Postoperative molding, when required, was performed during dressing changes. DuoDERM CGF^® (Convatec Inc., Gangnam, Korea) was applied around the ADM insertion site to prevent compression-related contour depressions. The JP drains were removed when the output was less than 10 mL/day, which occurred at an average of 5 days postoperatively. Intravenous ceftazidime (2 g/day) was administered until 48 h after surgery.

Aesthetic outcomes were evaluated by a panel of 3 independent observers (2 plastic surgeons not involved in the surgeries and 1 breast surgeon) at 12 and 24 months postoperatively. The assessment utilized a standardized four-point scale (0 = poor, 1 = fair, 2 = good, and 3 = excellent) evaluating breast symmetry, contour, and overall aesthetic outcome. The evaluators were blinded to the type of ADM used.

2.6. Statistical Analysis

All statistical analyses were performed using SPSS software (version 18.0, SPSS Inc., Chicago, IL, USA). Statistical significance was defined as p < 0.05. Descriptive statistics were used to summarize patient demographics, tumor characteristics, and surgical details. Continuous variables were expressed as mean ± standard deviation (SD), and categorical variables as counts and percentages.

ADM volumes derived from both diameter-based and ROI-based methods were compared at each of the three postoperative time points using repeated measures analysis of variance (ANOVA). Pairwise comparisons were performed with Bonferroni correction for multiple testing.

To evaluate factors influencing ADM volume changes over time, subgroup analyses were conducted to assess the impact of radiation therapy and ADM type. Multivariate linear regression analysis was performed to identify independent predictors of ADM volume change over time, with variables including age, BMI, tumor location, radiation therapy, and ADM type.

Between-group comparisons for categorical variables, like complication rates, were performed using Chi-square or Fisher’s exact tests, while continuous variables, like aesthetic scores, were compared using independent t-tests or Mann–Whitney U tests, as appropriate, based on data distribution.

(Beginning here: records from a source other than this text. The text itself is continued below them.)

(* ===== verification/Proto.v ===== *)
(** * The NFSv3 protocol data

    The types of [nfs3/nfs3.x] and [nfs3/acl3.x] the client exchanges with
    the server, the status and error numbers, and the table that maps the
    former to the latter.  An XDR optional ([post_op_attr], [set_uint32], ...)
    is an [option]; a union over the status is [nfsres].  The XDR filters that
    rpcgen produces from these files are not modelled: a call takes its
    arguments and gives its result as values. *)

From S2P Require Import Prelude.

(** ** Error numbers (Linux) *)
Definition EPERM : Z := 1.
Definition ENOENT : Z := 2.
Definition EIO : Z := 5.
Definition ENXIO : Z := 6.
Definition EAGAIN : Z := 11.
Definition ENOMEM : Z := 12.
Definition EACCES : Z := 13.
Definition EEXIST : Z := 17.
Definition EXDEV : Z := 18.
Definition ENODEV : Z := 19.
Definition ENOTDIR : Z := 20.
Definition EISDIR : Z := 21.
Definition EINVAL : Z := 22.
Definition EFBIG : Z := 27.
Definition ENOSPC : Z := 28.
Definition EROFS : Z := 30.
Definition EMLINK : Z := 31.
Definition ERANGE : Z := 34.
Definition ENAMETOOLONG : Z := 36.
Definition ENOTEMPTY : Z := 39.
Definition EREMOTE : Z := 66.
Definition ENOTSUP : Z := 95.
Definition ECONNRESET : Z := 104.
Definition ENOTCONN : Z := 107.
Definition ESTALE : Z := 116.
Definition EDQUOT : Z := 122.

(** ** File mode bits *)
Definition S_IFMT : Z := 0xf000.
Definition S_IFSOCK : Z := 0xc000.
Definition S_IFLNK : Z := 0xa000.
Definition S_IFREG : Z := 0x8000.
Definition S_IFBLK : Z := 0x6000.
Definition S_IFDIR : Z := 0x4000.
Definition S_IFCHR : Z := 0x2000.
Definition S_IFIFO : Z := 0x1000.
Definition S_IALLUGO : Z := 0xfff.
Definition S_IRWXU : Z := 0x1c0.
Definition S_IRWXG : Z := 0x38.
Definition S_IRWXO : Z := 0x7.

Definition S_ISDIR (m : Z) : bool := Z.land m S_IFMT =? S_IFDIR.
Definition S_ISREG (m : Z) : bool := Z.land m S_IFMT =? S_IFREG.

(** ** Status numbers of the protocol *)
Definition NFS3_OK : Z := 0.
Definition NFS3ERR_PERM : Z := 1.
Definition NFS3ERR_NOENT : Z := 2.
Definition NFS3ERR_IO : Z := 5.
Definition NFS3ERR_NXIO : Z := 6.
Definition NFS3ERR_ACCES : Z := 13.
Definition NFS3ERR_EXIST : Z := 17.
Definition NFS3ERR_XDEV : Z := 18.
Definition NFS3ERR_NODEV : Z := 19.
Definition NFS3ERR_NOTDIR : Z := 20.
Definition NFS3ERR_ISDIR : Z := 21.
Definition NFS3ERR_INVAL : Z := 22.
Definition NFS3ERR_FBIG : Z := 27.
Definition NFS3ERR_NOSPC : Z := 28.
Definition NFS3ERR_ROFS : Z := 30.
Definition NFS3ERR_MLINK : Z := 31.
Definition NFS3ERR_NAMETOOLONG : Z := 63.
Definition NFS3ERR_NOTEMPTY : Z := 66.
Definition NFS3ERR_DQUOT : Z := 69.
Definition NFS3ERR_STALE : Z := 70.
Definition NFS3ERR_REMOTE : Z := 71.
Definition NFS3ERR_BADHANDLE : Z := 10001.
Definition NFS3ERR_NOT_SYNC : Z := 10002.
Definition NFS3ERR_BAD_COOKIE : Z := 10003.
Definition NFS3ERR_NOTSUPP : Z := 10004.
Definition NFS3ERR_TOOSMALL : Z := 10005.
Definition NFS3ERR_SERVERFAULT : Z := 10006.
Definition NFS3ERR_BADTYPE : Z := 10007.
Definition NFS3ERR_JUKEBOX : Z := 10008.

(** The table of [hsi_nfs3_unlink.c]; [EWFLUSH] is not defined on Linux. *)
Definition nfs_errtbl : list (Z * Z) :=
  [ (NFS3_OK, 0); (NFS3ERR_PERM, EPERM); (NFS3ERR_NOENT, ENOENT); (NFS3ERR_IO, EIO);
    (NFS3ERR_NXIO, ENXIO); (NFS3ERR_ACCES, EACCES); (NFS3ERR_EXIST, EEXIST);
    (NFS3ERR_XDEV, EXDEV); (NFS3ERR_NODEV, ENODEV); (NFS3ERR_NOTDIR, ENOTDIR);
    (NFS3ERR_ISDIR, EISDIR); (NFS3ERR_INVAL, EINVAL); (NFS3ERR_FBIG, EFBIG);
    (NFS3ERR_NOSPC, ENOSPC); (NFS3ERR_ROFS, EROFS); (NFS3ERR_MLINK, EMLINK);
    (NFS3ERR_NAMETOOLONG, ENAMETOOLONG); (NFS3ERR_NOTEMPTY, ENOTEMPTY);
    (NFS3ERR_DQUOT, EDQUOT); (NFS3ERR_STALE, ESTALE); (NFS3ERR_REMOTE, EREMOTE);
    (-1, EIO) ].

(** The loop of [hsi_nfs3_stat_to_errno]: it stops at the entry of -1. *)
Fixpoint errtbl_scan (tbl : list (Z * Z)) (stat : Z) : Z :=
  match tbl with
  | [] => 0
  | (nfs_err, sys_err) :: tbl =>
      if nfs_err =? -1 then sys_err
      else if nfs_err =? stat then sys_err
      else errtbl_scan tbl stat
  end.

Definition hsi_nfs3_stat_to_errno (stat : Z) : Z := errtbl_scan nfs_errtbl stat.

(** ** Attributes and handles *)
Definition NFS3_FHSIZE : Z := 64.

Abbreviation nfs_fh3 := (list Z).

Inductive ftype3 : Set := NF3REG | NF3DIR | NF3BLK | NF3CHR | NF3LNK | NF3SOCK | NF3FIFO.

Definition ftype3_val (t : ftype3) : Z :=
  match t with
  | NF3REG => 1 | NF3DIR => 2 | NF3BLK => 3 | NF3CHR => 4
  | NF3LNK => 5 | NF3SOCK => 6 | NF3FIFO => 7
  end.

Record specdata3 := { major3 : Z; minor3 : Z }.
Record nfstime3 := { seconds : Z; nseconds : Z }.

(** [f3_type] is the number on the wire: the filter of an enumeration does
    not check it. *)
Record fattr3 := {
  f3_type : Z; f3_mode : Z; f3_nlink : Z; f3_uid : Z; f3_gid : Z;
  f3_size : Z; f3_used : Z; f3_rdev : specdata3; f3_fsid : Z; f3_fileid : Z;
  f3_atime : nfstime3; f3_mtime : nfstime3; f3_ctime : nfstime3 }.

Abbreviation post_op_attr := (option fattr3).
Abbreviation post_op_fh3 := (option nfs_fh3).

Record wcc_attr := { wa_size : Z; wa_mtime : nfstime3; wa_ctime : nfstime3 }.
Record wcc_data := { before : option wcc_attr; after : post_op_attr }.

Inductive set_time :=
  | DONT_CHANGE
  | SET_TO_SERVER_TIME
  | SET_TO_CLIENT_TIME (t : nfstime3).

Record sattr3 := {
  sa_mode : option Z; sa_uid : option Z; sa_gid : option Z; sa_size : option Z;
  sa_atime : set_time; sa_mtime : set_time }.

(** [memset(&sattr, 0, ...)]. *)
Definition sattr3_zero : sattr3 :=
  {| sa_mode := None; sa_uid := None; sa_gid := None; sa_size := None;
     sa_atime := DONT_CHANGE; sa_mtime := DONT_CHANGE |}.

Record diropargs3 := { da_dir : nfs_fh3; da_name : string }.

(** ** Results: a union over the status *)
Inductive nfsres (ok fail : Type) : Type :=
  | RES_OK (resok : ok)
  | RES_FAIL (status : Z) (resfail : fail).
Arguments RES_OK {_ _} _.
Arguments RES_FAIL {_ _} _ _.

Definition status {ok fail} (r : nfsres ok fail) : Z :=
  match r with RES_OK _ => NFS3_OK | RES_FAIL st _ => st end.

Record diropres3ok := {
  do_obj : post_op_fh3; do_obj_attributes : post_op_attr; do_dir_wcc : wcc_data }.
Record lookup3resok := {
  lk_object : nfs_fh3; lk_obj_attributes : post_op_attr; lk_dir_attributes : post_op_attr }.
Record access3args := { ac_object : nfs_fh3; ac_access : Z }.
Record access3resok := { acr_obj_attributes : post_op_attr; acr_access : Z }.
Record readlink3resok := { rl_symlink_attributes : post_op_attr; rl_data : string }.
Record read3args := { rd_file : nfs_fh3; rd_offset : Z; rd_count : Z }.
Record read3resok := {
  rdr_file_attributes : post_op_attr; rdr_count : Z; rdr_eof : bool; rdr_data : list Z }.
Record write3args := {
  wr_file : nfs_fh3; wr_offset : Z; wr_count : Z; wr_stable : Z; wr_data : list Z }.
Record write3resok := {
  wrr_file_wcc : wcc_data; wrr_count : Z; wrr_committed : Z; wrr_verf : Z }.

Inductive createhow3 :=
  | UNCHECKED (obj_attributes : sattr3)
  | GUARDED (obj_attributes : sattr3)
  | EXCLUSIVE (verf : Z)
  | BADMODE (mode : Z).

Record create3args := { cr_where : diropargs3; cr_how : createhow3 }.
Record mkdir3args := { mk_where : diropargs3; mk_attributes : sattr3 }.
Record symlink3args := {
  sy_where : diropargs3; sy_symlink_attributes : sattr3; sy_symlink_data : string }.

Inductive mknoddata3 :=
  | MK_DEVICE (type : ftype3) (dev_attributes : sattr3) (spec : specdata3)
  | MK_PIPE (type : ftype3) (pipe_attributes : sattr3)
  | MK_VOID.

Record mknod3args := { mn_where : diropargs3; mn_what : mknoddata3 }.
Record rename3args := { rn_from : diropargs3; rn_to : diropargs3 }.
Record rename3wcc := { rn_fromdir_wcc : wcc_data; rn_todir_wcc : wcc_data }.
Record link3args := { ln_file : nfs_fh3; ln_link : diropargs3 }.
Record link3wcc := { ln_file_attributes : post_op_attr; ln_linkdir_wcc : wcc_data }.
Record setattr3args := {
  se_object : nfs_fh3; se_new_attributes : sattr3; se_guard : option nfstime3 }.

Record readdir3args := {
  ra_dir : nfs_fh3; ra_cookie : Z; ra_cookieverf : Z; ra_count : Z }.
Record entry3 := { e3_fileid : Z; e3_name : string; e3_cookie : Z }.
Record readdir3resok := {
  rr_dir_attributes : post_op_attr; rr_cookieverf : Z;
  rr_entries : list entry3; rr_eof : bool }.
Record readdirplus3args := {
  rp_dir : nfs_fh3; rp_cookie : Z; rp_cookieverf : Z; rp_dircount : Z; rp_maxcount : Z }.
Record entryplus3 := {
  ep_fileid : Z; ep_name : string; ep_cookie : Z;
  ep_name_attributes : post_op_attr; ep_name_handle : post_op_fh3 }.
Record readdirplus3resok := {
  rpr_dir_attributes : post_op_attr; rpr_cookieverf : Z;
  rpr_entries : list entryplus3; rpr_eof : bool }.

Record fsstat3resok := {
  fs_obj_attributes : post_op_attr; fs_tbytes : Z; fs_fbytes : Z; fs_abytes : Z;
  fs_tfiles : Z; fs_ffiles : Z; fs_afiles : Z; fs_invarsec : Z }.
Record fsinfo3resok := {
  fi_obj_attributes : post_op_attr; fi_rtmax : Z; fi_rtpref : Z; fi_rtmult : Z;
  fi_wtmax : Z; fi_wtpref : Z; fi_wtmult : Z; fi_dtpref : Z; fi_maxfilesize : Z;
  fi_time_delta : nfstime3; fi_properties : Z }.
Record pathconf3resok := {
  pc_obj_attributes : post_op_attr; pc_link_max : Z; pc_name_max : Z; pc_no_trunc : bool;
  pc_chown_restricted : bool; pc_case_insensitive : bool; pc_case_preserving : bool }.

(** ** acl3.x *)
Record aclent := { ae_type : Z; ae_id : Z; ae_perm : Z }.
Record secattr := {
  sec_mask : Z; sec_aclcnt : Z; sec_aclent : list aclent;
  sec_dfaclcnt : Z; sec_dfaclent : list aclent }.
Record GETACL3args := { ga_fh : nfs_fh3; ga_mask : Z }.
Record GETACL3resok := { gar_attr : post_op_attr; gar_acl : secattr }.
Record SETACL3args := { sx_fh : nfs_fh3; sx_acl : secattr }.

(** ** The procedures: the argument, and the type of the result *)
Inductive nfsproc : Type -> Type :=
  | NULLPROC : nfsproc unit
  | NFSPROC3_GETATTR (fh : nfs_fh3) : nfsproc (nfsres fattr3 unit)
  | NFSPROC3_SETATTR (a : setattr3args) : nfsproc (nfsres wcc_data wcc_data)
  | NFSPROC3_LOOKUP (a : diropargs3) : nfsproc (nfsres lookup3resok post_op_attr)
  | NFSPROC3_ACCESS (a : access3args) : nfsproc (nfsres access3resok post_op_attr)
  | NFSPROC3_READLINK (fh : nfs_fh3) : nfsproc (nfsres readlink3resok post_op_attr)
  | NFSPROC3_READ (a : read3args) : nfsproc (nfsres read3resok post_op_attr)
  | NFSPROC3_WRITE (a : write3args) : nfsproc (nfsres write3resok wcc_data)
  | NFSPROC3_CREATE (a : create3args) : nfsproc (nfsres diropres3ok wcc_data)
  | NFSPROC3_MKDIR (a : mkdir3args) : nfsproc (nfsres diropres3ok wcc_data)
  | NFSPROC3_SYMLINK (a : symlink3args) : nfsproc (nfsres diropres3ok wcc_data)
  | NFSPROC3_MKNOD (a : mknod3args) : nfsproc (nfsres diropres3ok wcc_data)
  | NFSPROC3_REMOVE (a : diropargs3) : nfsproc (nfsres wcc_data wcc_data)
  | NFSPROC3_RMDIR (a : diropargs3) : nfsproc (nfsres wcc_data wcc_data)
  | NFSPROC3_RENAME (a : rename3args) : nfsproc (nfsres rename3wcc rename3wcc)
  | NFSPROC3_LINK (a : link3args) : nfsproc (nfsres link3wcc link3wcc)
  | NFSPROC3_READDIR (a : readdir3args) : nfsproc (nfsres readdir3resok post_op_attr)
  | NFSPROC3_READDIRPLUS (a : readdirplus3args) : nfsproc (nfsres readdirplus3resok post_op_attr)
  | NFSPROC3_FSSTAT (fh : nfs_fh3) : nfsproc (nfsres fsstat3resok post_op_attr)
  | NFSPROC3_FSINFO (fh : nfs_fh3) : nfsproc (nfsres fsinfo3resok post_op_attr)
  | NFSPROC3_PATHCONF (fh : nfs_fh3) : nfsproc (nfsres pathconf3resok post_op_attr)
  | ACLPROC3_GETACL (a : GETACL3args) : nfsproc (nfsres GETACL3resok post_op_attr)
  | ACLPROC3_SETACL (a : SETACL3args) : nfsproc (nfsres post_op_attr post_op_attr).

(** The status of a result that is a failure. *)
Definition fail_status {ok fail} (r : nfsres ok fail) : option Z :=
  match r with RES_OK _ => None | RES_FAIL st _ => Some st end.

Definition failed_status {R} (p : nfsproc R) : R -> option Z :=
  match p in nfsproc R return R -> option Z with
  | NULLPROC => fun _ => None
  | NFSPROC3_GETATTR _ => fail_status | NFSPROC3_SETATTR _ => fail_status
  | NFSPROC3_LOOKUP _ => fail_status | NFSPROC3_ACCESS _ => fail_status
  | NFSPROC3_READLINK _ => fail_status | NFSPROC3_READ _ => fail_status
  | NFSPROC3_WRITE _ => fail_status | NFSPROC3_CREATE _ => fail_status
  | NFSPROC3_MKDIR _ => fail_status | NFSPROC3_SYMLINK _ => fail_status
  | NFSPROC3_MKNOD _ => fail_status | NFSPROC3_REMOVE _ => fail_status
  | NFSPROC3_RMDIR _ => fail_status | NFSPROC3_RENAME _ => fail_status
  | NFSPROC3_LINK _ => fail_status | NFSPROC3_READDIR _ => fail_status
  | NFSPROC3_READDIRPLUS _ => fail_status | NFSPROC3_FSSTAT _ => fail_status
  | NFSPROC3_FSINFO _ => fail_status | NFSPROC3_PATHCONF _ => fail_status
  | ACLPROC3_GETACL _ => fail_status | ACLPROC3_SETACL _ => fail_status
  end.

(** ** The error table *)

(** A status maps to 0 exactly when the call succeeded, so testing the errno
    or the status is the same test. *)
Lemma stat_to_errno_zero st : hsi_nfs3_stat_to_errno st = 0 <-> st = NFS3_OK.
Proof.
  unfold hsi_nfs3_stat_to_errno, nfs_errtbl, errtbl_scan. split; [|by intros ->].
  repeat (case_if; try done).
Qed.

Lemma stat_to_errno_nonneg st : 0 <= hsi_nfs3_stat_to_errno st.
Proof.
  unfold hsi_nfs3_stat_to_errno, nfs_errtbl, errtbl_scan.
  repeat (case_if; try (by compute)).
Qed.

Lemma errtbl_scan_default tbl e st :
  st ∉ tbl.*1 -> Forall (fun x => x.1 <> -1) tbl -> errtbl_scan (tbl ++ [(-1, e)]) st = e.
Proof.
  induction tbl as [|[n s] tbl IH]; simpl; [done|]. intros Hst Hall.
  apply not_elem_of_cons in Hst as [Hne Hst]. apply Forall_cons in Hall as [Hn Hall].
  simpl in *. destruct (Z.eqb_spec n (-1)), (Z.eqb_spec n st); [congruence..|]. by apply IH.
Qed.

(** Every status the table does not list is reported as [EIO]. *)
Lemma stat_to_errno_default st :
  st ∉ (nfs_errtbl.*1) -> hsi_nfs3_stat_to_errno st = EIO.
Proof.
  intros Hst. apply (errtbl_scan_default (take 21 nfs_errtbl) EIO).
  - intros Hin. apply Hst. rewrite <- (take_drop 21 nfs_errtbl), fmap_app.
    apply elem_of_app. by left.
  - by repeat constructor.
Qed.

Early surgical complications and aesthetic outcomes were analyzed separately to provide clear differentiation between technical and cosmetic results. The relationship between preoperative factors and surgical outcomes was evaluated using appropriate statistical tests: chi-square or Fisher’s exact test for categorical variables, and independent t-test or Mann–Whitney test for continuous variables based on normality of distribution.

Sample size calculation was based on previously published data on ADM volume retention in breast reconstruction. With an anticipated difference in volume retention of 10% between groups, a standard deviation of 15%, an alpha level of 0.05, and a power of 80%, we calculated that a minimum of 160 patients would be required. Our sample of 172 patients exceeded this requirement.

3. Results

3.1. Patient Characteristics

The study included 172 breast cancer patients who underwent oncoplastic breast-conserving surgery with either diced ADM combined with sheet ADM (n = 102), or diced ADM combined with paste ADM (n = 70). The mean age was 49.3 ± 9.2 years (range, 25–73 years) and mean BMI was 23.7 ± 3.2 kg/m² (range, 18–34.5 kg/m²). Tumor locations were predominantly in the superolateral (42%) and superomedial (28%) quadrants. Radiotherapy and chemotherapy were administered in 98.7% and 75% of patients, respectively. The most common histologic type was invasive ductal carcinoma (72%), followed by ductal carcinoma in situ (22%).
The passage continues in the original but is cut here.